** Data in this exercise follows **

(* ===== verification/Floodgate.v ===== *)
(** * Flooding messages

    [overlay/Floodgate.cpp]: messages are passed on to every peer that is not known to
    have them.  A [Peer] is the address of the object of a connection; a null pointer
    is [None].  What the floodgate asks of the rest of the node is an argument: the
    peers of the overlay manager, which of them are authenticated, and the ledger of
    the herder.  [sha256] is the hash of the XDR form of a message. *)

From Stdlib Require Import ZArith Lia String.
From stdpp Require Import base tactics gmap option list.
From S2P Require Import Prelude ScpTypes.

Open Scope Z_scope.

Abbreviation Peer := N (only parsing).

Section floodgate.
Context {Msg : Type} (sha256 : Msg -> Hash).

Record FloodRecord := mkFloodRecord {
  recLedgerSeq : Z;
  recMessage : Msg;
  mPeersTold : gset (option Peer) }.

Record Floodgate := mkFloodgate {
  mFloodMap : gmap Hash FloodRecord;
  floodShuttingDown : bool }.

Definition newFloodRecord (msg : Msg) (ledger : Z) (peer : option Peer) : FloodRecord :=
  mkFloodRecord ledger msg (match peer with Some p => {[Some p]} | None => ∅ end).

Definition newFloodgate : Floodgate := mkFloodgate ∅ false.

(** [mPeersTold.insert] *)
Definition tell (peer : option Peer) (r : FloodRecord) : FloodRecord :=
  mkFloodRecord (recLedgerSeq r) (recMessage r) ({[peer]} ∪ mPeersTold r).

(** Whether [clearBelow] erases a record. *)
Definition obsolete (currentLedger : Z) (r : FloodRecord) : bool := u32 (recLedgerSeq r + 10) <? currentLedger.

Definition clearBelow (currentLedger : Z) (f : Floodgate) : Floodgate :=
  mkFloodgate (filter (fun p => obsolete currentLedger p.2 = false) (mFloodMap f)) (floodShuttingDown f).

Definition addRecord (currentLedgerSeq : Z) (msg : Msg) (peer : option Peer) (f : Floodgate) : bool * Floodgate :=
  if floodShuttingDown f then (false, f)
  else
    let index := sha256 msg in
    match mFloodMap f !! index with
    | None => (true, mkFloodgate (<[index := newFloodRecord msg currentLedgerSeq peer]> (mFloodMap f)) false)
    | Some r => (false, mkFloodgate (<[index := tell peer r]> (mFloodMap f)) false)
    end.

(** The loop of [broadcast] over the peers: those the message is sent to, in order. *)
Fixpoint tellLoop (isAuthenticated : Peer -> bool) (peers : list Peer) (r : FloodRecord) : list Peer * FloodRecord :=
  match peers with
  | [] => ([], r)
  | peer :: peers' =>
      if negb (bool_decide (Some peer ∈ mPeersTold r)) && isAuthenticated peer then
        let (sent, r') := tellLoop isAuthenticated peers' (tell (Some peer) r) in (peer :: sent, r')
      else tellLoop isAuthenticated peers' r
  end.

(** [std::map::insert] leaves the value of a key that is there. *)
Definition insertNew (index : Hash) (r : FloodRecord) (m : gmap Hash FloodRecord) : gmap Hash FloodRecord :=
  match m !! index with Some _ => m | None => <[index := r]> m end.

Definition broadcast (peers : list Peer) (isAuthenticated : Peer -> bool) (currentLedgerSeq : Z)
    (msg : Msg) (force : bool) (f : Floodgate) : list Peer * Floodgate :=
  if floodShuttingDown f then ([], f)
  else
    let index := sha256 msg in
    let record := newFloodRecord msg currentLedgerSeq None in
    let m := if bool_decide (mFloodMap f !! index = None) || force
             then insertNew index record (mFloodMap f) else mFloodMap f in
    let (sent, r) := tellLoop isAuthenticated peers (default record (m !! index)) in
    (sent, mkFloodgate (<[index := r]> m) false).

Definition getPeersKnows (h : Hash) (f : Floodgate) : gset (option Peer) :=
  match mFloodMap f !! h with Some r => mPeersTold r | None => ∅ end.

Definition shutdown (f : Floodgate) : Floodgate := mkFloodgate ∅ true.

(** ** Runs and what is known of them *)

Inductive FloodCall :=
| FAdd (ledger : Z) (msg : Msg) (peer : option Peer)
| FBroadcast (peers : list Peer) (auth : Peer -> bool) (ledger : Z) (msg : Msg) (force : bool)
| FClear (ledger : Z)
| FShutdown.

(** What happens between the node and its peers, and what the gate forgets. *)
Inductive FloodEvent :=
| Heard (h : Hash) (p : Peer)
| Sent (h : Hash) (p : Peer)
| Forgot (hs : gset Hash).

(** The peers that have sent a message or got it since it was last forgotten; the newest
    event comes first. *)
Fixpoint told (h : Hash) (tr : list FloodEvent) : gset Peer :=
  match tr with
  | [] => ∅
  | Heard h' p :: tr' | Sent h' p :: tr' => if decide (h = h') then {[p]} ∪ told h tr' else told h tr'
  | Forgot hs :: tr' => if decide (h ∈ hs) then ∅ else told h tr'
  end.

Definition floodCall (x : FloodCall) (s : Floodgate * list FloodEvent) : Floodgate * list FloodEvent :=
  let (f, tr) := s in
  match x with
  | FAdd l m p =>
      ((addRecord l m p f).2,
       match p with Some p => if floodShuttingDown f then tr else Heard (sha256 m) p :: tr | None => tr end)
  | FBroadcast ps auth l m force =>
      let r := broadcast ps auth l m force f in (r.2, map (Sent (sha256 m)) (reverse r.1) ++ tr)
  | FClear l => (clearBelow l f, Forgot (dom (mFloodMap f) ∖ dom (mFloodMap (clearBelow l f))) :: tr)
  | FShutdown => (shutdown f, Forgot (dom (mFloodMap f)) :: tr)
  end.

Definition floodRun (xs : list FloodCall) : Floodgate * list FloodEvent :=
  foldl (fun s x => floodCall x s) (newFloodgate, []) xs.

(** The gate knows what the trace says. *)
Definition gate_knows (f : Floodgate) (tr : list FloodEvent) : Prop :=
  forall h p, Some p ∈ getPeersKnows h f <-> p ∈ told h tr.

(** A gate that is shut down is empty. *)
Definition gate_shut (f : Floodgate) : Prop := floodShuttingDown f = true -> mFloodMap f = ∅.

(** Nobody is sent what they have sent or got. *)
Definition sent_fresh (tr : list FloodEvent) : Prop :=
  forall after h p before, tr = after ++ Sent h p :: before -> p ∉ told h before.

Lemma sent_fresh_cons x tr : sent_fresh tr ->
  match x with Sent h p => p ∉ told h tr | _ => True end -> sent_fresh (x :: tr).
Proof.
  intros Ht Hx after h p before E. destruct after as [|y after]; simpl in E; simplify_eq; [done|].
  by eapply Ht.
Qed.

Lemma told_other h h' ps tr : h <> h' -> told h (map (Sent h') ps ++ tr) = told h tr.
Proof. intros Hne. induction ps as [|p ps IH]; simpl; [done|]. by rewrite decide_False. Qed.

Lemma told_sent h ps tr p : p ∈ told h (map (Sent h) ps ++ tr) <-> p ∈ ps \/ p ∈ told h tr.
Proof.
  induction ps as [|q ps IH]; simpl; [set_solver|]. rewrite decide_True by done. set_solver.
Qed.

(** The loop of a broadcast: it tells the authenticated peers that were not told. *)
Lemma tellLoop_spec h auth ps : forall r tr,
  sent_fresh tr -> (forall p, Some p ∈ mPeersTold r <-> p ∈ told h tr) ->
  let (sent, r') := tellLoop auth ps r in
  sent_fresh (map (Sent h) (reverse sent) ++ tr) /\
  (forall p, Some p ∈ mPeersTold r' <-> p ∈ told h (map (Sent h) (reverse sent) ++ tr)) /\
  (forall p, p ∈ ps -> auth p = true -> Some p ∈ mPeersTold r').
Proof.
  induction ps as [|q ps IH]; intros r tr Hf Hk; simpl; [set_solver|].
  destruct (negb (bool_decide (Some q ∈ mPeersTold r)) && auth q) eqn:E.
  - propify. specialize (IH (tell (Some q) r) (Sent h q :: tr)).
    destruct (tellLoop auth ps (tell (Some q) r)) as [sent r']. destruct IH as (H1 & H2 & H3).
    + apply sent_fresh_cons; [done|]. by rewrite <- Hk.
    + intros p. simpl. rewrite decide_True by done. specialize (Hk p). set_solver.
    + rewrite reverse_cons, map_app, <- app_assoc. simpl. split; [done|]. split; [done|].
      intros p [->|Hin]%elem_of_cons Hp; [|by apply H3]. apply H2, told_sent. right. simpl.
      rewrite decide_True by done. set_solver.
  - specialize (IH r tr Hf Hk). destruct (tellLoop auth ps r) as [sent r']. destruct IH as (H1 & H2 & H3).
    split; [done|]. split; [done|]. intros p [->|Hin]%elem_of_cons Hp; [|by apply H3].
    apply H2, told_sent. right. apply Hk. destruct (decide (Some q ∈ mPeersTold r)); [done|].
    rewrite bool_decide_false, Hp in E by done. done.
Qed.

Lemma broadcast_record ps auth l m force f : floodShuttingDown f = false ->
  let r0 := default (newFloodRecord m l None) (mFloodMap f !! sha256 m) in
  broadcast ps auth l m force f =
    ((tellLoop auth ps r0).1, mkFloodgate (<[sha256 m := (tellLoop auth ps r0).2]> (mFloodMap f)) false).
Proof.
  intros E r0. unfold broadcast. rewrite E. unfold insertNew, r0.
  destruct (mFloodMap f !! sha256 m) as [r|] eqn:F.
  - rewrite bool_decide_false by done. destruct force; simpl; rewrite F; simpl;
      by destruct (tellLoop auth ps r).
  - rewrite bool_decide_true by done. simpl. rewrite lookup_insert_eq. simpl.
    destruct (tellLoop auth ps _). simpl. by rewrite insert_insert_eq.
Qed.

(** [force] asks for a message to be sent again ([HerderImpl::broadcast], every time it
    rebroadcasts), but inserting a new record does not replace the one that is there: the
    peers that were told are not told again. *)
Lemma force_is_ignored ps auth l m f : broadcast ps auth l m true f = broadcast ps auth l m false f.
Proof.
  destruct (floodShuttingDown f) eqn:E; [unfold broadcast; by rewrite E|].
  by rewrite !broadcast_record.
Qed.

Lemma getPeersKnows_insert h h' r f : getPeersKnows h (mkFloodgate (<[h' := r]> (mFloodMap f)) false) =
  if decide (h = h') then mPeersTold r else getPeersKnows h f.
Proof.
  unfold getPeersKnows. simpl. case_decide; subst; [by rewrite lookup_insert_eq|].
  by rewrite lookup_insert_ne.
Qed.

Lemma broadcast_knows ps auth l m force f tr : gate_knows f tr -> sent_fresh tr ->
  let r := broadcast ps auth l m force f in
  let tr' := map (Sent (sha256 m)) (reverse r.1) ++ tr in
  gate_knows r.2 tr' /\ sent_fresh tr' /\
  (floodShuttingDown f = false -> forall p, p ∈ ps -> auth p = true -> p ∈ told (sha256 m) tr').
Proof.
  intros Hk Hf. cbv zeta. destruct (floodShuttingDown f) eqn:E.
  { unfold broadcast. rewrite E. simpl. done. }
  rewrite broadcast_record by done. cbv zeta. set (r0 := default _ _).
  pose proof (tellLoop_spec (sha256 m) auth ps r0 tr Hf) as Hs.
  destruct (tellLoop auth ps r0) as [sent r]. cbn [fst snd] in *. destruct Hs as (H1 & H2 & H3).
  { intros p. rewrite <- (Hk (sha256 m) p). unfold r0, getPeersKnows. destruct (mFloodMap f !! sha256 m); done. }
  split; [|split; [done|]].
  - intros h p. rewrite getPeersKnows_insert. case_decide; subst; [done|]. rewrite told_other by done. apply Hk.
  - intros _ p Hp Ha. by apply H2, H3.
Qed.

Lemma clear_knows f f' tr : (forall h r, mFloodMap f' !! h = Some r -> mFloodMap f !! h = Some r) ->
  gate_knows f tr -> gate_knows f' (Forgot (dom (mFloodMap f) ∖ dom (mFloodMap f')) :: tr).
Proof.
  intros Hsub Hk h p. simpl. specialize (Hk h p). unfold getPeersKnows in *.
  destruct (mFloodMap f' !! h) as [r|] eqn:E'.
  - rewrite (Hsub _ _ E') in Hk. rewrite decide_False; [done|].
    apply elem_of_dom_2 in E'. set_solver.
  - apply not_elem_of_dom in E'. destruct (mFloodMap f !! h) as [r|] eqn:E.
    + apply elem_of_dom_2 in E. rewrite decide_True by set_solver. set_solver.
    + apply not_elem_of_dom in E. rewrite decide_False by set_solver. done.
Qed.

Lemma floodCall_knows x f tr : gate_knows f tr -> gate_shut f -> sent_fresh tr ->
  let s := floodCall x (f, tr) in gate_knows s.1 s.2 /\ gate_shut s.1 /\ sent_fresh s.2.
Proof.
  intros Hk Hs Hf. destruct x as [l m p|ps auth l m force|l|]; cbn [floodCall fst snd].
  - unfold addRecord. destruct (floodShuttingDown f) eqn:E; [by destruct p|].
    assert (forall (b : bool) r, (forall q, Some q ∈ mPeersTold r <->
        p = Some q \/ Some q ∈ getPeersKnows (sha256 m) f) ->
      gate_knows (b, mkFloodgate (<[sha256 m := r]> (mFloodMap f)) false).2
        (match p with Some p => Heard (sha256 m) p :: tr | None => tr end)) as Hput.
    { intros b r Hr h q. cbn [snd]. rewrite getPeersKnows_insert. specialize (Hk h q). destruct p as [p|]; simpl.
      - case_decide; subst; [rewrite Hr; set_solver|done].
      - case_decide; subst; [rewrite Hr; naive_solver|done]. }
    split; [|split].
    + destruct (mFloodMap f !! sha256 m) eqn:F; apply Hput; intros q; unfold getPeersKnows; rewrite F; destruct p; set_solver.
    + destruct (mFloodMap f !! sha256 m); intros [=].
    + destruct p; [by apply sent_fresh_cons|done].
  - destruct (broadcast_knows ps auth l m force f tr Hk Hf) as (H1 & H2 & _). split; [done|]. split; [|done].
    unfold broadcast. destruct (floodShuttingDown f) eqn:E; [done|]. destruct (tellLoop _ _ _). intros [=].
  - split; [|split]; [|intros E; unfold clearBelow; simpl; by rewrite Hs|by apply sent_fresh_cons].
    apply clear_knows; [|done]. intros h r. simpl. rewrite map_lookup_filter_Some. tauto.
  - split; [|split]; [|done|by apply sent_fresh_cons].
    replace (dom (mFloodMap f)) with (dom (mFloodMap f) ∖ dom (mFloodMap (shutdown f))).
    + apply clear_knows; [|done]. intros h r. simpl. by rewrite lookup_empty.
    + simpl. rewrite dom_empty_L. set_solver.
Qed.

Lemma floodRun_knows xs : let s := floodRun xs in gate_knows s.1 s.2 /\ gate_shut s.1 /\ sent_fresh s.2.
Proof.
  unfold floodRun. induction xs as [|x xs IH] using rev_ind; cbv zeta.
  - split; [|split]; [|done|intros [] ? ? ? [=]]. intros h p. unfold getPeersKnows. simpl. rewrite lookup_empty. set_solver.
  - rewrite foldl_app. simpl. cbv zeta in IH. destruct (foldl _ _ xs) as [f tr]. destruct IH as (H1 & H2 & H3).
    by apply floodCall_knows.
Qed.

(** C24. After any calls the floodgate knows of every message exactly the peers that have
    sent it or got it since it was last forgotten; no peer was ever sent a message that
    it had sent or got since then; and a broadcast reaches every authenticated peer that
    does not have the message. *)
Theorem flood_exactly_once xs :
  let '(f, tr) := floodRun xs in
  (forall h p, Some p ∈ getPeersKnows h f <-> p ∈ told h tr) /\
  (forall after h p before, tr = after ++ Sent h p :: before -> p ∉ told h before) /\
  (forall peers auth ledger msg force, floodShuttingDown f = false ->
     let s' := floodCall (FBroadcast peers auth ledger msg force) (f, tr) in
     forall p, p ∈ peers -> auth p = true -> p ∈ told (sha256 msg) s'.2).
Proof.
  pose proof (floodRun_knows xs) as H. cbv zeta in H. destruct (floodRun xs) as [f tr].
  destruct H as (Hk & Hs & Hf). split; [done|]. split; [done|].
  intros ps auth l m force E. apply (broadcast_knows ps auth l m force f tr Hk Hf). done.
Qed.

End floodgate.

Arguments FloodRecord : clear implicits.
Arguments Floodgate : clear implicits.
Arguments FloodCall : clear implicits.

** End of Data in this exercise **

### Exercise
Lines holding "does": copy each one from the records above.

### Result
    rebroadcasts), but inserting a new record does not replace the one that is there: the
    does not have the message. *)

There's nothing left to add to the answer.